Transcribe the listing below only from the line with "(** Of two contacts one is not the guest. *)" up to and including the line with "intros Hall Hnd Hsel (x & Hx & Hn & Hp).".
--------
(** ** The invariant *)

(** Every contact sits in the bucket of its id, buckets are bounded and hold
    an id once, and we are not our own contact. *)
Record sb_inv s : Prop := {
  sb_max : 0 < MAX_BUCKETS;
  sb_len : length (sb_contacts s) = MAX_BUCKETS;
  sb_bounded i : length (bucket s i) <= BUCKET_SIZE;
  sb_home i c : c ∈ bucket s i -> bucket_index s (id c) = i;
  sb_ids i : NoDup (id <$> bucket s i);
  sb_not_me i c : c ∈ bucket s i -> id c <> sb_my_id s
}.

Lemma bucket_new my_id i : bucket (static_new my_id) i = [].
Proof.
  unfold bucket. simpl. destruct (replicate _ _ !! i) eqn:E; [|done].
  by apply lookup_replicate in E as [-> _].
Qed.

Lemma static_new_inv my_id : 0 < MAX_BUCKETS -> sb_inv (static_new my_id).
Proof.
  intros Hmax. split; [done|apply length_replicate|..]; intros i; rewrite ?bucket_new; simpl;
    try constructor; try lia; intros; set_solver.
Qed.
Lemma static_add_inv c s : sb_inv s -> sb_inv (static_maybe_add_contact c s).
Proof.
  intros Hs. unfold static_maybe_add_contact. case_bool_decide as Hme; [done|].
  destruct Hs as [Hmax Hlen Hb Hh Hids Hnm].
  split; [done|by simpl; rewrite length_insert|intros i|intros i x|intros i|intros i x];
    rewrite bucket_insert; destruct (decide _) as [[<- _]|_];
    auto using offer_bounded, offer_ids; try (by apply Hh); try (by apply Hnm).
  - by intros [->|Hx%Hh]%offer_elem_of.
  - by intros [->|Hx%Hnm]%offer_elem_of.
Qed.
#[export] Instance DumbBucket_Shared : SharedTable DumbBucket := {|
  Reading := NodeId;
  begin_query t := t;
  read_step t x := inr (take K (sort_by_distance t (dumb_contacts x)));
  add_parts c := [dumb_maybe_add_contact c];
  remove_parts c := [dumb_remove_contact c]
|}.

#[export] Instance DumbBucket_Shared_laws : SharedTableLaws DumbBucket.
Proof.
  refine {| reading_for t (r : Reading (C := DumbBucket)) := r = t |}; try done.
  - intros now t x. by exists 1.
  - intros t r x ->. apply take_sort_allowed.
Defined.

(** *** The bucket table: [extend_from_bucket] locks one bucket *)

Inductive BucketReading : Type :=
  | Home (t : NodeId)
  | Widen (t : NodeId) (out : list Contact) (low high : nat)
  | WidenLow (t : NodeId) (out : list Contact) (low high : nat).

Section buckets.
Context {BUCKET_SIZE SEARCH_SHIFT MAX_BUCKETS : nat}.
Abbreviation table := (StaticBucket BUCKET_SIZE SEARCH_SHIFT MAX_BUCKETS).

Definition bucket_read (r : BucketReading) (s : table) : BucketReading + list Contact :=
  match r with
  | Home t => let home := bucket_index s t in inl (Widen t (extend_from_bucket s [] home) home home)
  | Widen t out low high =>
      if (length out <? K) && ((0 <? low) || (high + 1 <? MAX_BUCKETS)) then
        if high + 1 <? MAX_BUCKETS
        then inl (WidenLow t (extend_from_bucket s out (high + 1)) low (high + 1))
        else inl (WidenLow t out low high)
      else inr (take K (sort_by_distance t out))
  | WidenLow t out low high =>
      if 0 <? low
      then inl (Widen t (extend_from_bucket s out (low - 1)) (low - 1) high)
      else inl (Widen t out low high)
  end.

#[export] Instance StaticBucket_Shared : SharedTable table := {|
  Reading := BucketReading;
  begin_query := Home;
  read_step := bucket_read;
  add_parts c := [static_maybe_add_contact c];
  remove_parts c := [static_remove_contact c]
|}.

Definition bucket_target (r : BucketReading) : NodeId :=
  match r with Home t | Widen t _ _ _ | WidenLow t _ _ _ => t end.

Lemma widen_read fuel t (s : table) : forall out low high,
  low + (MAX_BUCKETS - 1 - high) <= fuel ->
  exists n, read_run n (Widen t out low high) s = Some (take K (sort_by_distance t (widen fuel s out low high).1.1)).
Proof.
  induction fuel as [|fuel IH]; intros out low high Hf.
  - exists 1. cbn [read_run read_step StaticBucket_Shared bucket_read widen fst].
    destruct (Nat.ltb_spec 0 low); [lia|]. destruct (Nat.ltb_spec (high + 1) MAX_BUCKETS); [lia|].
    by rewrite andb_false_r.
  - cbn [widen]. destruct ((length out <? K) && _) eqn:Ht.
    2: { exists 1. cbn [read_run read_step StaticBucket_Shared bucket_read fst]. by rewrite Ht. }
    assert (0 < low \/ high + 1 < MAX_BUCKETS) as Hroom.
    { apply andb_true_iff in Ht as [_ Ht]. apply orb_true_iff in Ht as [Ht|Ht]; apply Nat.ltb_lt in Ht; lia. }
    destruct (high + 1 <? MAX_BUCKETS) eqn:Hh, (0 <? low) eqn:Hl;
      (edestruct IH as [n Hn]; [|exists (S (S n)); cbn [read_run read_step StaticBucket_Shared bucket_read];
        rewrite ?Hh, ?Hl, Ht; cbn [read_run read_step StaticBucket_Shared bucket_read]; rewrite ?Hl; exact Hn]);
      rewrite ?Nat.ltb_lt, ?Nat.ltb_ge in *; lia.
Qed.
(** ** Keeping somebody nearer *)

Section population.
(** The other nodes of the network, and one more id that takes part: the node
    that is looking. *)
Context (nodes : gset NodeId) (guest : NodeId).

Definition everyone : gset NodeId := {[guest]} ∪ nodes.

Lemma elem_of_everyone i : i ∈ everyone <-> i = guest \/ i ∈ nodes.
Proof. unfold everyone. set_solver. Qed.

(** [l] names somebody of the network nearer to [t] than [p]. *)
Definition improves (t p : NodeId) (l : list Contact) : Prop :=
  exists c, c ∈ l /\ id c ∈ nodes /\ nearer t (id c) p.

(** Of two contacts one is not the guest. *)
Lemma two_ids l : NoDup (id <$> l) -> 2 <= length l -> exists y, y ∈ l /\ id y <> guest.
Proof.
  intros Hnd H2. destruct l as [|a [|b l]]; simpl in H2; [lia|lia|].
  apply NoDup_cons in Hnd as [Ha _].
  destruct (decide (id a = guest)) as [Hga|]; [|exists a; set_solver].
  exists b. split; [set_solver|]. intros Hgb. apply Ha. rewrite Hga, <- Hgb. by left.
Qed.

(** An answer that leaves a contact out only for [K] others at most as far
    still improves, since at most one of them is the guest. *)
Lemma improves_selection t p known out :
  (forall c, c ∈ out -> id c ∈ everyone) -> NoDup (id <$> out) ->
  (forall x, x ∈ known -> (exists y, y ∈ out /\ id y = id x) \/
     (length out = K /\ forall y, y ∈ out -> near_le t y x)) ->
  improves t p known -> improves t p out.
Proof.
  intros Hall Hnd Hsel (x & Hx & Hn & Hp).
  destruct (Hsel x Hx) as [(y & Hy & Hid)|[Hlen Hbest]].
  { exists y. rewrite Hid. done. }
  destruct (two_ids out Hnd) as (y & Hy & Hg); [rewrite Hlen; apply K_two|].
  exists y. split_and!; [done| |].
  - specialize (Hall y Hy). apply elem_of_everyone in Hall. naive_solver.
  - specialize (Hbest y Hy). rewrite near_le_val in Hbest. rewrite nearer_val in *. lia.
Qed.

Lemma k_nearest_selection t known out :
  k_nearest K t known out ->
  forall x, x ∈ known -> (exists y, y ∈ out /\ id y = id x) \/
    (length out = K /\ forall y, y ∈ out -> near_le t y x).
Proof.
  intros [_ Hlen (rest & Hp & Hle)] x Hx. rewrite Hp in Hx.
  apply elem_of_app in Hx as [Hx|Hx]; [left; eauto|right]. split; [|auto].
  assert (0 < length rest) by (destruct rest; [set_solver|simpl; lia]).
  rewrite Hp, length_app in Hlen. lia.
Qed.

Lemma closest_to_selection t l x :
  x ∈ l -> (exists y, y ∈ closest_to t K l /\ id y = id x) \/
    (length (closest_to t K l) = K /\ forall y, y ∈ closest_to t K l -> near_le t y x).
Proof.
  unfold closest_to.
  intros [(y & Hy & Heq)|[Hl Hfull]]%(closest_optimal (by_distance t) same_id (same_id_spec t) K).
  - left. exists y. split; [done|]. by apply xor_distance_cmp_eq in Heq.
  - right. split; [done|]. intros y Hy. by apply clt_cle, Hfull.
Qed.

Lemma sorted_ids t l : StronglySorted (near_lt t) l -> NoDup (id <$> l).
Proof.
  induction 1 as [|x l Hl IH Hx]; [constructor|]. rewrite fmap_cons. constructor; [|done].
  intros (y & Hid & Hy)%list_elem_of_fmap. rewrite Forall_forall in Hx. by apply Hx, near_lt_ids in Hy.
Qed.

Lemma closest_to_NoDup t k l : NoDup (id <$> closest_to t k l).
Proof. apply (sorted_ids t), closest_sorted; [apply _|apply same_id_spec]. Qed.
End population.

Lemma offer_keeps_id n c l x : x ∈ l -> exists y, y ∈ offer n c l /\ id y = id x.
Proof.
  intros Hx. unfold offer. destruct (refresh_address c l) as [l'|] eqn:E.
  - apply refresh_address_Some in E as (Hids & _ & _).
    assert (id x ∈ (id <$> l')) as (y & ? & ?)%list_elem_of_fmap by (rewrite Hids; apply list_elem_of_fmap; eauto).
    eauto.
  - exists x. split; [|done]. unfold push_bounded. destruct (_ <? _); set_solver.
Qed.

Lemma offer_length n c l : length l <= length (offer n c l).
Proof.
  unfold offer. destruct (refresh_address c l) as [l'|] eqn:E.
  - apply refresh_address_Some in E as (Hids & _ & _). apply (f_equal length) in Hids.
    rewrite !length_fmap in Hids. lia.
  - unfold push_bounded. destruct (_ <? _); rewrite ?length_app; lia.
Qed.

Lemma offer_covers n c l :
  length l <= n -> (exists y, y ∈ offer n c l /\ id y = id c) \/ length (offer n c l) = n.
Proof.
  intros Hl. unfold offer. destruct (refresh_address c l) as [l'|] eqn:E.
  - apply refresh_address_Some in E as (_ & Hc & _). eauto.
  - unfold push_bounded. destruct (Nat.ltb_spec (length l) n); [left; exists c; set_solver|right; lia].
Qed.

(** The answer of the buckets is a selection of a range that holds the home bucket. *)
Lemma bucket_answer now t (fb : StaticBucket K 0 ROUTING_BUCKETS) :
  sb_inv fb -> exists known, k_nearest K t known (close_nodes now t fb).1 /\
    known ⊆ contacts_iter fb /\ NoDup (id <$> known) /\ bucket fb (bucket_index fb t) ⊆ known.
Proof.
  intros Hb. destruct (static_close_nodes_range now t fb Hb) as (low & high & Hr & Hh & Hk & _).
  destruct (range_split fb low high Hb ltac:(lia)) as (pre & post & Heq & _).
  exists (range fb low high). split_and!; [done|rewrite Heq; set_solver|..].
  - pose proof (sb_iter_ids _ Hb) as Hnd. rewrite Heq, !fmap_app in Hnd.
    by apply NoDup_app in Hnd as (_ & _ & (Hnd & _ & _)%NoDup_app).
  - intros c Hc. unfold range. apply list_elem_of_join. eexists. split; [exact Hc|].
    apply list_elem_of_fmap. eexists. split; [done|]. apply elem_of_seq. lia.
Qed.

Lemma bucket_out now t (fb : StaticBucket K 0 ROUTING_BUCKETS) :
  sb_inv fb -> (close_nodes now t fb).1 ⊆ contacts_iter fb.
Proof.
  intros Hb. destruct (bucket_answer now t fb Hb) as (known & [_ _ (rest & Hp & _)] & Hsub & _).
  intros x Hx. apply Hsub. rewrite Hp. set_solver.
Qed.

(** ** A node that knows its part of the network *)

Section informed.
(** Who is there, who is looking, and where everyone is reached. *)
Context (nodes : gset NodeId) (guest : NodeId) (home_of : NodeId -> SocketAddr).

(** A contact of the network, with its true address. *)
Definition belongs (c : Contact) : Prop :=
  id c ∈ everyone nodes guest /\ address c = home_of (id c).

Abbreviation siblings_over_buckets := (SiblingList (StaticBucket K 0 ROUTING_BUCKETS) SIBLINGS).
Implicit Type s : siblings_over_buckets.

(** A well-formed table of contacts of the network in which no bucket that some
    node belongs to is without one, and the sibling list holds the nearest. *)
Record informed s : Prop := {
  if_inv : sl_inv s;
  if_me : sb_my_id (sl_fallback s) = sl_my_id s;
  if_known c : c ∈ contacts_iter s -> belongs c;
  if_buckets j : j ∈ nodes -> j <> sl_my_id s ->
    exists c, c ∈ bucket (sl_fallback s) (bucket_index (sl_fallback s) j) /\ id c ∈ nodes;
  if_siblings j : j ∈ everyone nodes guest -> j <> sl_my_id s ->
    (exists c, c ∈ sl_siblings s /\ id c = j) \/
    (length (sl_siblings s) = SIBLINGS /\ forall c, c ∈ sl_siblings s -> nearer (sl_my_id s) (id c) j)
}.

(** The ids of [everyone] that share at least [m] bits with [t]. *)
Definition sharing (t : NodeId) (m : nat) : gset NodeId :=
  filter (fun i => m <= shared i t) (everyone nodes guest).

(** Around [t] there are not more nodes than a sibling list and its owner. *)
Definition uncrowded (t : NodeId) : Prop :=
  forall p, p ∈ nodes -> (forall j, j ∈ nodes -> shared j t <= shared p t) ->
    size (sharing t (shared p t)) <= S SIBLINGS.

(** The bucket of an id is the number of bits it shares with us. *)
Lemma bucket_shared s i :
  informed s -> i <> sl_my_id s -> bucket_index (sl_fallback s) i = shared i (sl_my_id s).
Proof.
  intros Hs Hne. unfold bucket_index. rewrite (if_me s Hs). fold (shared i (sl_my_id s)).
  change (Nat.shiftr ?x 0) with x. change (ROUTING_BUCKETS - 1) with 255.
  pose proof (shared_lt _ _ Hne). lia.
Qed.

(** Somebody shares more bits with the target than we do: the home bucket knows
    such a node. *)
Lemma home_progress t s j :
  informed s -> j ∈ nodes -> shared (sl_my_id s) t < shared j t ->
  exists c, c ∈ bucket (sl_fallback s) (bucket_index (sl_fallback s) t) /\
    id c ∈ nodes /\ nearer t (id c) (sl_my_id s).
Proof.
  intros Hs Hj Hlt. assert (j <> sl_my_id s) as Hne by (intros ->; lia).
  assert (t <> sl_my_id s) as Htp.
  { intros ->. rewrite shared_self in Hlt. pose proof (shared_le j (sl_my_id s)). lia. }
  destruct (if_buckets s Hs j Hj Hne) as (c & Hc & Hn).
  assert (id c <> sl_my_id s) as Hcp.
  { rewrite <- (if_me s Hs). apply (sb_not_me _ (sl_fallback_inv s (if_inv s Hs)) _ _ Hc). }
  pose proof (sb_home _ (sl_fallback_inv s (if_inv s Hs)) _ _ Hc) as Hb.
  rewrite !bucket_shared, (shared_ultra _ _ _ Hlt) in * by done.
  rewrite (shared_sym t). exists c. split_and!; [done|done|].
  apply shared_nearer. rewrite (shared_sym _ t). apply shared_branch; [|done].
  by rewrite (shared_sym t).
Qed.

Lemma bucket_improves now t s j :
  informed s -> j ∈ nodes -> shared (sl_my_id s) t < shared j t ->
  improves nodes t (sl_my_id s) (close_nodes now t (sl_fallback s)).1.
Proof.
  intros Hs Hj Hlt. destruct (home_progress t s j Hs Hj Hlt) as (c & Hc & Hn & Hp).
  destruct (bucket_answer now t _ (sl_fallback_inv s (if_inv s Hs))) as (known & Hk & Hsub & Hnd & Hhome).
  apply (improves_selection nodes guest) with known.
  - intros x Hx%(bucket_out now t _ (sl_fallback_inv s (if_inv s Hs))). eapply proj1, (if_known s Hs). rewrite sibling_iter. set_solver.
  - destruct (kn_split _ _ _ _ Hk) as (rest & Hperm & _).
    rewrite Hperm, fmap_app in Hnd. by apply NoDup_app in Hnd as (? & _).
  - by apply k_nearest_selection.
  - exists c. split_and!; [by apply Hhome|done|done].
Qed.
--------
### [THE ANSWER]
(** Of two contacts one is not the guest. *)
Lemma two_ids l : NoDup (id <$> l) -> 2 <= length l -> exists y, y ∈ l /\ id y <> guest.
Proof.
  intros Hnd H2. destruct l as [|a [|b l]]; simpl in H2; [lia|lia|].
  apply NoDup_cons in Hnd as [Ha _].
  destruct (decide (id a = guest)) as [Hga|]; [|exists a; set_solver].
  exists b. split; [set_solver|]. intros Hgb. apply Ha. rewrite Hga, <- Hgb. by left.
Qed.

(** An answer that leaves a contact out only for [K] others at most as far
    still improves, since at most one of them is the guest. *)
Lemma improves_selection t p known out :
  (forall c, c ∈ out -> id c ∈ everyone) -> NoDup (id <$> out) ->
  (forall x, x ∈ known -> (exists y, y ∈ out /\ id y = id x) \/
     (length out = K /\ forall y, y ∈ out -> near_le t y x)) ->
  improves t p known -> improves t p out.
Proof.
  intros Hall Hnd Hsel (x & Hx & Hn & Hp).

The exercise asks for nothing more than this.